Here, Baylor tries to deceive the West Virginia quarterback. The linebackers rush while the defensive ends roll out into coverage. This results in man coverage down the field—the archenemy of defenses facing mobile quarterbacks.
Knowing that the secondary can't afford to have eyes in the backfield and his receivers' routes will pull defensive backs toward the sideline, Smith drops back just long enough to sell the pass, then takes off down the right half of the field.
It's clear that Tavon Austin (No.1) and Smith are on the same page, as Austin stops his route to drag his defender away from the quarterback's running lane.
This is the most demanding pass that a quarterback can throw.
On 3rd-and-6, Smith knows that he needs to make a play (despite West Virginia hammering Clemson by 36 points). Clemson rushes three linemen and tacks on a safety blitz.
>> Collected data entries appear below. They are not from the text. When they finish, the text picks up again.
(* ===== verification/Syscall.v ===== *)
(** * The implemented system calls: [src/syscall.cc] and [src/syscalls-*.cc]

    One definition per [elkvm_do_*] function.  Each unpacks its arguments from
    the registers of CPU 0, translates guest pointers to host pointers, converts
    the integers to the types of the handler and calls it.  Log output is not
    modelled; where debug mode does more than print, [debug_mode] is tested. *)

From S2P Require Import Prelude Memory PageMath HostOS Tlb Pager Region RegionManager Registers Mappings Heap Vcpu Descriptors Vm Handlers.
Local Open Scope Z_scope.

Definition ENOSYS : Z := 38.
Definition EFAULT : Z := 14.
Definition RUSAGE_SELF : Z := 0.
Definition ARCH_SET_GS : Z := 0x1001.
Definition ARCH_SET_FS : Z := 0x1002.
Definition ARCH_GET_FS : Z := 0x1003.
Definition ARCH_GET_GS : Z := 0x1004.

Section Syscalls.
Context {os T : Type} `{HostOS os} `{FileOS os} `{KvmOS os} `{MonitorOS os} `{TranslationCache T}.
Local Abbreviation VMM := (M (vm os T)).
(** The monitor's handlers, [syscall_handlers] of the machine. *)
Variable hs : elkvm_handlers os (vm os T).

(** Running a handler on memory and host. *)
Definition host {A} (c : handler os A) : VMM A :=
  pager (zoom (fun s => (p_mem s, p_os s)) (fun mo s => mkPst mo.1 (p_tlb s) mo.2 (p_pager s)) c).

Definition of_res {A} (r : res A) : VMM A :=
  match r with Ok a => ret a | Fail f => fail f end.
Realizing that there's no containment, Smith rolls right and unleashes a 32-yard missile across his body—between two diving defenders—for the first down.
Somebody might ask, "How is that considered "'intangible'?"
Although the escapability and cross-body bullet will trigger the applause (as it should), Smith's decision-making is equally impressive. Knowing the safety beelined in on a blitz, Smith strolled toward the sideline and waited for his receiver to cross the vacated zone that the aforementioned safety would otherwise cover.
And while Smith left the Pinstripe Bowl in defeat, his stats (19-of-28, 201 yards, two touchdowns) bested Ryan Nassib's (11-of-23, 130 yards, two touchdowns, one interception)—another potential first-round quarterback. With an avalanche covering the field, Smith watched the opposing offense churn out 369 rushing yards—the deciding factor of the game.
In his previous bowl—when weather didn't oppress the passing game—Smith (32-of-43, 407 yards, six passing touchdowns, one rushing touchdown) spearheaded a West Virginia onslaught that posted 70 points—an Orange Bowl record.
And although Smith didn't hoist the Heisman Trophy, his senior passing stats (71.2 completion percentage, 4,205 yards, 42 touchdowns, six interceptions) are comparable to Robert Griffin III's (72.4 completion percentage, 4,293 yards, 37 touchdowns, six interceptions).
Considering the buffet of offensive schemes and conferences, stats are normally rendered worthless when projecting prospects to the big league. But both Smith and Griffin operated spread offenses, in the same conference, one year apart. The caliber of offensive talent surrounding them is comparable, too. And with West Virginia's migration to the Big 12, Smith hadn't ever seen the majority of defenses he faced during his senior campaign, unlike Griffin.
Nobody is claiming that West Virginia's quarterback is better than the 2011 Heisman winner. But, strictly from a passing perspective, Smith's production as a three-year starter is nothing to scoff at.
The Chiefs' stubborn 25-year philosophy of drafting quarterbacks after the first round and dumpster diving for other teams' leftovers hasn't paid off.
Football is personified chess; if you spend a quarter-century being checkmated, it might be time to rethink your strategy. And if not now, then when?
Geno Smith can complete every throw, diagnose every read and puts in more overtime than Walmart's Black Friday payroll. He's also a proven leader.